_WHAT NEEDS TO BE DONE_
Your answer should be only the lines below from the one with "cmd_user_disconnect => 2" to the one with "cmd_global_error => 10005", repeated exactly, ends included.

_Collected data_
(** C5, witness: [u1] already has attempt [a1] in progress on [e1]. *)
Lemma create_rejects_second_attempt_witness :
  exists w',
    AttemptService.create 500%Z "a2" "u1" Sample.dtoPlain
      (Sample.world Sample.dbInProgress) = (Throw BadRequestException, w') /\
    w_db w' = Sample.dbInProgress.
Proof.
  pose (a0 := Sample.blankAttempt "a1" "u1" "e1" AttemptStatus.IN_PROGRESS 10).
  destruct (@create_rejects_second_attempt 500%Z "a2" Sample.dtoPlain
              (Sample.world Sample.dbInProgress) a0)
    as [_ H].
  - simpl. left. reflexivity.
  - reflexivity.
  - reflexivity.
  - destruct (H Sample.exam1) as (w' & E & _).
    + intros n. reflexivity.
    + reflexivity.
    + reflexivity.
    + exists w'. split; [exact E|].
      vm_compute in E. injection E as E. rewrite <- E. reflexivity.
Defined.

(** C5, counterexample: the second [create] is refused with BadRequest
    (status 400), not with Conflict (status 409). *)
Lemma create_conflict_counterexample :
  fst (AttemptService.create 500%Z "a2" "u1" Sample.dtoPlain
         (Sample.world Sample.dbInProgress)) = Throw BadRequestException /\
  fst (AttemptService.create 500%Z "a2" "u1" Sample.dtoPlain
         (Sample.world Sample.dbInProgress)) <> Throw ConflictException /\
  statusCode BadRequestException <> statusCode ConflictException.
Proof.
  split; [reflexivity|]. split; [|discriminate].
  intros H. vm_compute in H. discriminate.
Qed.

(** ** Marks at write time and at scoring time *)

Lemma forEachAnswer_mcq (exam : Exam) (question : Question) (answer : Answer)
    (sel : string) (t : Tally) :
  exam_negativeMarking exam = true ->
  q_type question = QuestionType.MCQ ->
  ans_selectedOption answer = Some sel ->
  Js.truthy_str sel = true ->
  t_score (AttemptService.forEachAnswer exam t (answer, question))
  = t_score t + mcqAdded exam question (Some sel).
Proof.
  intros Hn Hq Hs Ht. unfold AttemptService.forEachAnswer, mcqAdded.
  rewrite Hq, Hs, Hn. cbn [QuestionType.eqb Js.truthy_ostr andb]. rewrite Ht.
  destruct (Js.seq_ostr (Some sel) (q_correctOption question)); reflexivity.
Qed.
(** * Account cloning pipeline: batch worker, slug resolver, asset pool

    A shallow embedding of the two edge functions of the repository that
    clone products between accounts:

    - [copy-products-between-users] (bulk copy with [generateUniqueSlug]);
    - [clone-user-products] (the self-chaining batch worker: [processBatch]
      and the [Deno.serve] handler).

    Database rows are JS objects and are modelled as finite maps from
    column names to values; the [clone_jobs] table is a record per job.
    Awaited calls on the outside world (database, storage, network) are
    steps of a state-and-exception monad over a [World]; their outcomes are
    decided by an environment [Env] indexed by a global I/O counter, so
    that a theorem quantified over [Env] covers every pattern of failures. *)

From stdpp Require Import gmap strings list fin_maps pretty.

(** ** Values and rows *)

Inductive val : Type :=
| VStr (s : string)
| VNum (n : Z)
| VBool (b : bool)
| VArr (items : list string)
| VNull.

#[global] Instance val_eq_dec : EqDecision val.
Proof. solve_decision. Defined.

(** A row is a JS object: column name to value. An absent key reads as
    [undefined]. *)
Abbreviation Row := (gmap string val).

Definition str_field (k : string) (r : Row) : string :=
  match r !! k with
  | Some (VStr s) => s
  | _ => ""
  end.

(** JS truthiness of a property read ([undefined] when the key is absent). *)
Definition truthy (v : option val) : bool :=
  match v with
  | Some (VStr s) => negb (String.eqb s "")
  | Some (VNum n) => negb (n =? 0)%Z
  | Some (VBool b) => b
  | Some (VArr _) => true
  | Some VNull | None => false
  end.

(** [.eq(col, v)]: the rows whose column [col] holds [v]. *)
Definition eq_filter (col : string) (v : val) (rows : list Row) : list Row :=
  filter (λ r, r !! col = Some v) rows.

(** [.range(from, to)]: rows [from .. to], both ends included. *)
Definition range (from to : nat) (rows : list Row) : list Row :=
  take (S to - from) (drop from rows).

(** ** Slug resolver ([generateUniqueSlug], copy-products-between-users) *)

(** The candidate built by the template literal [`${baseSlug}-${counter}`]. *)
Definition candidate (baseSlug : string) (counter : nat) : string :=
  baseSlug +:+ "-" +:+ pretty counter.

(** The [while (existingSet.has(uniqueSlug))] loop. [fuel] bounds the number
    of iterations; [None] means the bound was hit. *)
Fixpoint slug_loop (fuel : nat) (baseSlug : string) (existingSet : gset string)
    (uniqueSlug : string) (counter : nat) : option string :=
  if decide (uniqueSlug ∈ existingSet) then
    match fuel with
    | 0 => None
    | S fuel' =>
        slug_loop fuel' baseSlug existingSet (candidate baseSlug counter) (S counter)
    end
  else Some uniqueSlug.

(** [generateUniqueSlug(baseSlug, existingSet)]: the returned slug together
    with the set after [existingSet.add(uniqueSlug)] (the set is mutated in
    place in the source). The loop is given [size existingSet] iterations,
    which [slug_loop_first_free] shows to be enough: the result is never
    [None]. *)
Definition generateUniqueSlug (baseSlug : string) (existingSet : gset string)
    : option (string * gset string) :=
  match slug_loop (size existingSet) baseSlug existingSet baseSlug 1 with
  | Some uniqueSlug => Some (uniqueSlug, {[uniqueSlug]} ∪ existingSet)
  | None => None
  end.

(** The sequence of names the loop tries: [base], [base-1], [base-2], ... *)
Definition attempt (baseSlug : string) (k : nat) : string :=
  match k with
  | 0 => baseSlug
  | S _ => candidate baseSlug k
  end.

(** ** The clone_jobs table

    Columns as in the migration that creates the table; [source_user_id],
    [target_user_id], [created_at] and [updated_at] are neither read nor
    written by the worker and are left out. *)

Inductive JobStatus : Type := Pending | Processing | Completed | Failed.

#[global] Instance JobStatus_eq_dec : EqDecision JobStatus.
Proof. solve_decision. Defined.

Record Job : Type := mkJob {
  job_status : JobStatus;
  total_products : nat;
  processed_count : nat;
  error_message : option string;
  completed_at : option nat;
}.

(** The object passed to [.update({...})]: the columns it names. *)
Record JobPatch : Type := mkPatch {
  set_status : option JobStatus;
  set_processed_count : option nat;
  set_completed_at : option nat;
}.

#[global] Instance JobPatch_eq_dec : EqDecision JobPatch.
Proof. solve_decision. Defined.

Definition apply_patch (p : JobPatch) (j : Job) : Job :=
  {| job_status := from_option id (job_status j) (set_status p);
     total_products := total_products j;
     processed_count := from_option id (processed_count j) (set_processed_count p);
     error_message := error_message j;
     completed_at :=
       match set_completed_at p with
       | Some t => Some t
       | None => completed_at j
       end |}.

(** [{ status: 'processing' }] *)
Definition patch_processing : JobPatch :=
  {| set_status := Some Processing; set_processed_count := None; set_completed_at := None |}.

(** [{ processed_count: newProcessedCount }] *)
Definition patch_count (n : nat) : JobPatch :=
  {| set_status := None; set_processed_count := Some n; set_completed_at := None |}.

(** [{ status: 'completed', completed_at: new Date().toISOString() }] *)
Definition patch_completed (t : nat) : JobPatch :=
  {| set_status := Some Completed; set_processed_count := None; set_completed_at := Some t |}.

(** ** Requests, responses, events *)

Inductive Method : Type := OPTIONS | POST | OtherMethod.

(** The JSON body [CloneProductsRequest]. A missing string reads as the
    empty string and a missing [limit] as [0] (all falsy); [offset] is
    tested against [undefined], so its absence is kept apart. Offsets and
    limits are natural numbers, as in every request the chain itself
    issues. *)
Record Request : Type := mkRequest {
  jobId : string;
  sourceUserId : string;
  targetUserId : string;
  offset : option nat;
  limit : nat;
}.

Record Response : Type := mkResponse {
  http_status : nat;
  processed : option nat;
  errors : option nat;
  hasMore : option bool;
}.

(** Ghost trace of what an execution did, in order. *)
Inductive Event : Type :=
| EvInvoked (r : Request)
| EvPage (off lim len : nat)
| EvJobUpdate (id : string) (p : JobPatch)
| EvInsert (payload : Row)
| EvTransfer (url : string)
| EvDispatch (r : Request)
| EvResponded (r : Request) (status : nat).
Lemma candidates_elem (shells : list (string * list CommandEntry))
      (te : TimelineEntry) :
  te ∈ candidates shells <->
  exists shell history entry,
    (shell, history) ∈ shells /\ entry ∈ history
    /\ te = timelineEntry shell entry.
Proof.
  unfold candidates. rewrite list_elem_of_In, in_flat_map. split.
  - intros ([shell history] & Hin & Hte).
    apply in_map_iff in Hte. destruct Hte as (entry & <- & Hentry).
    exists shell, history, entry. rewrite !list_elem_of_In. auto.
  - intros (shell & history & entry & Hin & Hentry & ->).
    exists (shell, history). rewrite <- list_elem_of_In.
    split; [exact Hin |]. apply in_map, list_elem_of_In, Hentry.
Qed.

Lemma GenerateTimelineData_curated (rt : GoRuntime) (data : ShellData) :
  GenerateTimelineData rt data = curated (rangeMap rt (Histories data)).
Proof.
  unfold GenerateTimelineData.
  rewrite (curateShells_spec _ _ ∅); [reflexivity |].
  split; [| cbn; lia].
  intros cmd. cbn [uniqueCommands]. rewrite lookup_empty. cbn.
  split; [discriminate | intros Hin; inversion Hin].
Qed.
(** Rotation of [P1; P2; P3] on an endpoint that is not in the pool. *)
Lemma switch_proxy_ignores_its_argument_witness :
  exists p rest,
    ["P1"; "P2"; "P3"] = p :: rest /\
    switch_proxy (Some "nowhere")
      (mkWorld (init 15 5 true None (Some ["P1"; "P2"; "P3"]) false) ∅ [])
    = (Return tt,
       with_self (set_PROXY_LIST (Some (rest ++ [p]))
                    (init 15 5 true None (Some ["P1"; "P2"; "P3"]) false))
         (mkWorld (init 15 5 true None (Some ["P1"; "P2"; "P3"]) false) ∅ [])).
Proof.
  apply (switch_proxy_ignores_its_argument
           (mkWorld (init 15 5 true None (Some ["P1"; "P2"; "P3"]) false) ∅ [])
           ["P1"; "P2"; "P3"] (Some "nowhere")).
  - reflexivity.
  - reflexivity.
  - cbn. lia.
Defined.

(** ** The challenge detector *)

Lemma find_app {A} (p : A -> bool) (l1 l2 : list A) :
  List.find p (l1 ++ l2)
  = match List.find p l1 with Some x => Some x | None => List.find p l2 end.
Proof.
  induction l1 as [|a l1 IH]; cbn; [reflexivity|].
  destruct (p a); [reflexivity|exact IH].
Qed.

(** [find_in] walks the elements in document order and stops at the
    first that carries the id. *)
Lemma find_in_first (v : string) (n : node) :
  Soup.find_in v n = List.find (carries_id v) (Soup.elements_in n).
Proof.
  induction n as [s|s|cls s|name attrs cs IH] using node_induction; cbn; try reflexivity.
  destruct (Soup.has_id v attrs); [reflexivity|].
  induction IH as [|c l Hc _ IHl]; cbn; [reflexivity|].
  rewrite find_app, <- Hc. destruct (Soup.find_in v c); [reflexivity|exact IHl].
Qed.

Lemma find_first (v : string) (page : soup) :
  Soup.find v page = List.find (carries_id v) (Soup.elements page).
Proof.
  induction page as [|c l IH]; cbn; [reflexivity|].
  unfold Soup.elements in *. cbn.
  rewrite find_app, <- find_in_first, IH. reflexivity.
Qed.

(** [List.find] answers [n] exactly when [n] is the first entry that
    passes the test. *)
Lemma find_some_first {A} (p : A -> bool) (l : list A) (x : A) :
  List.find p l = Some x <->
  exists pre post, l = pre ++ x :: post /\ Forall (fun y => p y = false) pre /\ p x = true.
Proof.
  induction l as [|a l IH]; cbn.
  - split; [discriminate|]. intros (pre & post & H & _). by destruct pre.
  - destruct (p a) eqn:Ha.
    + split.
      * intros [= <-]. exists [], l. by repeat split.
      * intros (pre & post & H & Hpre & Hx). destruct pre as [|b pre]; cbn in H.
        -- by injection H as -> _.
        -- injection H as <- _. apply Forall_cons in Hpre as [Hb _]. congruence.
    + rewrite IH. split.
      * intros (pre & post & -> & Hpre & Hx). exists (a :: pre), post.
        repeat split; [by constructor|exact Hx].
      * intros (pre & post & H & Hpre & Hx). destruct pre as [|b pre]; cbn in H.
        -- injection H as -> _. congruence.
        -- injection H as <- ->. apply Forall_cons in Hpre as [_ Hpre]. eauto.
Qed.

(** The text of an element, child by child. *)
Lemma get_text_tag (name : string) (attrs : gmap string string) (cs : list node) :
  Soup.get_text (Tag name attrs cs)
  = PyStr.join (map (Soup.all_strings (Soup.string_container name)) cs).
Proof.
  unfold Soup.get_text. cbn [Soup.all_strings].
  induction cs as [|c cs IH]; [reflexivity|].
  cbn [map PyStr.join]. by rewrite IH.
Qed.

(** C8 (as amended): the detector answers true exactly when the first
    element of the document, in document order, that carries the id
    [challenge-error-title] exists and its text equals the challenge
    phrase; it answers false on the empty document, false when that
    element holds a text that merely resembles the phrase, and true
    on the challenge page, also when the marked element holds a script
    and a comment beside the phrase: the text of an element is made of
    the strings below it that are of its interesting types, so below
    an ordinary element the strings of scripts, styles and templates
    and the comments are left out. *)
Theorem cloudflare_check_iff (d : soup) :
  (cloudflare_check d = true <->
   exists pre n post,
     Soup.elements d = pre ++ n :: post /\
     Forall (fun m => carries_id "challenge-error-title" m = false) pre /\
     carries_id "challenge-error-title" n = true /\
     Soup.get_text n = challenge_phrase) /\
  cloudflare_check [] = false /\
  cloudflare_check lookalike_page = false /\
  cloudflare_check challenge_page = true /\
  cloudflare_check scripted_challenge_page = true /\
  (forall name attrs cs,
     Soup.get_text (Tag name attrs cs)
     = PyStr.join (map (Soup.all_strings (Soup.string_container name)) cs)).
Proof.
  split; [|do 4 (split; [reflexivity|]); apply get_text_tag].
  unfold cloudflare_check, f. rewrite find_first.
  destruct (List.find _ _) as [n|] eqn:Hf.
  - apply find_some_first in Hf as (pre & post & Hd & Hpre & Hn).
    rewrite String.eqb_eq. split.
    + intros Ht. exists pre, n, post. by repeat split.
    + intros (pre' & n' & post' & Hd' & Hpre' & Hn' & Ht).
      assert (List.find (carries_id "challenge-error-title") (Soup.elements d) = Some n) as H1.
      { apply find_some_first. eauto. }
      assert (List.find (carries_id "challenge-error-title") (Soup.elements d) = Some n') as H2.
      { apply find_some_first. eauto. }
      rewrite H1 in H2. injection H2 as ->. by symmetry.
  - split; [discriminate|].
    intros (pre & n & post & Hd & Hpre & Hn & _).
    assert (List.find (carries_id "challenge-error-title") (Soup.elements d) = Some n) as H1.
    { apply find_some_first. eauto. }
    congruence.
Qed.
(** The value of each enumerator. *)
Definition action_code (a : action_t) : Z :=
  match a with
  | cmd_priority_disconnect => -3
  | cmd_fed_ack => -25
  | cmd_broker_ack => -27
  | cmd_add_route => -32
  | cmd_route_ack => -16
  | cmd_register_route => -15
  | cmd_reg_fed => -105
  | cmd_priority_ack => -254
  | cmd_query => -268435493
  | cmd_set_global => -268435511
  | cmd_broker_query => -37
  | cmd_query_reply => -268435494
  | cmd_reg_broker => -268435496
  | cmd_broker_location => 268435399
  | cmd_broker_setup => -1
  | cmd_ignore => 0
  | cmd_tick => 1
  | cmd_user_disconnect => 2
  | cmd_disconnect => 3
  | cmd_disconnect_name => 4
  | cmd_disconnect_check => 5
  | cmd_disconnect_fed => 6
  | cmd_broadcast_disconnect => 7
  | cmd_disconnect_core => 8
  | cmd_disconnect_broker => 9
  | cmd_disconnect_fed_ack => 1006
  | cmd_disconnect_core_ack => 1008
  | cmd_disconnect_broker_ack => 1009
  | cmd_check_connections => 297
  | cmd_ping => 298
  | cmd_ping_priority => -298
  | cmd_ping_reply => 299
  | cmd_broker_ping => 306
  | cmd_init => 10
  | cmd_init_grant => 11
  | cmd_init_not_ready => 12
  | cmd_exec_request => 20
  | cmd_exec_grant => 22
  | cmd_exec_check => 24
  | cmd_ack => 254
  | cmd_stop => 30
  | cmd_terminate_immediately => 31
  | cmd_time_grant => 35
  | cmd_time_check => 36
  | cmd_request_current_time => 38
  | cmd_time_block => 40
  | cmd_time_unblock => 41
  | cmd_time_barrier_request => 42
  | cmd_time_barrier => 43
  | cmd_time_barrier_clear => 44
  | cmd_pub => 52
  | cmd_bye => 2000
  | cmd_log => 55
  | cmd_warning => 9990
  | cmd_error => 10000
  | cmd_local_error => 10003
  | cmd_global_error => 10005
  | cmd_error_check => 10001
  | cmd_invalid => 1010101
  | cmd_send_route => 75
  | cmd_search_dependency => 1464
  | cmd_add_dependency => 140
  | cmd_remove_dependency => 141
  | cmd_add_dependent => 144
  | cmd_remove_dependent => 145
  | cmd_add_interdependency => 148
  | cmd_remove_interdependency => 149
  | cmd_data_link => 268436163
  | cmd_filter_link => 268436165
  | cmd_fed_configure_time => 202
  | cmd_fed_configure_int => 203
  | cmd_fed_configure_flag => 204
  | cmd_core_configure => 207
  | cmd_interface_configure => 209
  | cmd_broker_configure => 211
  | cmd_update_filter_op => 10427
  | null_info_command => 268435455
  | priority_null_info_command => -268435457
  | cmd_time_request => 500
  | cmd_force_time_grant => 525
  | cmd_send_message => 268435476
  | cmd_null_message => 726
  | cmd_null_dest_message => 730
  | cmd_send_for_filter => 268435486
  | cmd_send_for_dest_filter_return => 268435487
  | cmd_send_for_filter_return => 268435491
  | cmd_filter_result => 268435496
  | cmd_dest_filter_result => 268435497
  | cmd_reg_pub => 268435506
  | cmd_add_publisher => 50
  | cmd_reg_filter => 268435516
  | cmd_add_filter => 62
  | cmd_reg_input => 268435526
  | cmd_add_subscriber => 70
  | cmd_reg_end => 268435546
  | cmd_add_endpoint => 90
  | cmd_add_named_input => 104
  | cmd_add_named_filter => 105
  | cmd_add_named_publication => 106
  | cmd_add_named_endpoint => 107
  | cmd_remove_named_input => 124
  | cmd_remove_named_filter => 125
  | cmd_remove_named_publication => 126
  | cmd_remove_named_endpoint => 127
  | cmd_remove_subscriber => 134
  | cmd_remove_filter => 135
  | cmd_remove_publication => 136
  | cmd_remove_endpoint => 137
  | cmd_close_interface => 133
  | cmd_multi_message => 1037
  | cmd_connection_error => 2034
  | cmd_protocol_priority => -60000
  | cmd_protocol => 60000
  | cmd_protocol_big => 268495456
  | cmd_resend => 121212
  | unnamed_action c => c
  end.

_THE ANSWER_
  | cmd_user_disconnect => 2
  | cmd_disconnect => 3
  | cmd_disconnect_name => 4
  | cmd_disconnect_check => 5
  | cmd_disconnect_fed => 6
  | cmd_broadcast_disconnect => 7
  | cmd_disconnect_core => 8
  | cmd_disconnect_broker => 9
  | cmd_disconnect_fed_ack => 1006
  | cmd_disconnect_core_ack => 1008
  | cmd_disconnect_broker_ack => 1009
  | cmd_check_connections => 297
  | cmd_ping => 298
  | cmd_ping_priority => -298
  | cmd_ping_reply => 299
  | cmd_broker_ping => 306
  | cmd_init => 10
  | cmd_init_grant => 11
  | cmd_init_not_ready => 12
  | cmd_exec_request => 20
  | cmd_exec_grant => 22
  | cmd_exec_check => 24
  | cmd_ack => 254
  | cmd_stop => 30
  | cmd_terminate_immediately => 31
  | cmd_time_grant => 35
  | cmd_time_check => 36
  | cmd_request_current_time => 38
  | cmd_time_block => 40
  | cmd_time_unblock => 41
  | cmd_time_barrier_request => 42
  | cmd_time_barrier => 43
  | cmd_time_barrier_clear => 44
  | cmd_pub => 52
  | cmd_bye => 2000
  | cmd_log => 55
  | cmd_warning => 9990
  | cmd_error => 10000
  | cmd_local_error => 10003
  | cmd_global_error => 10005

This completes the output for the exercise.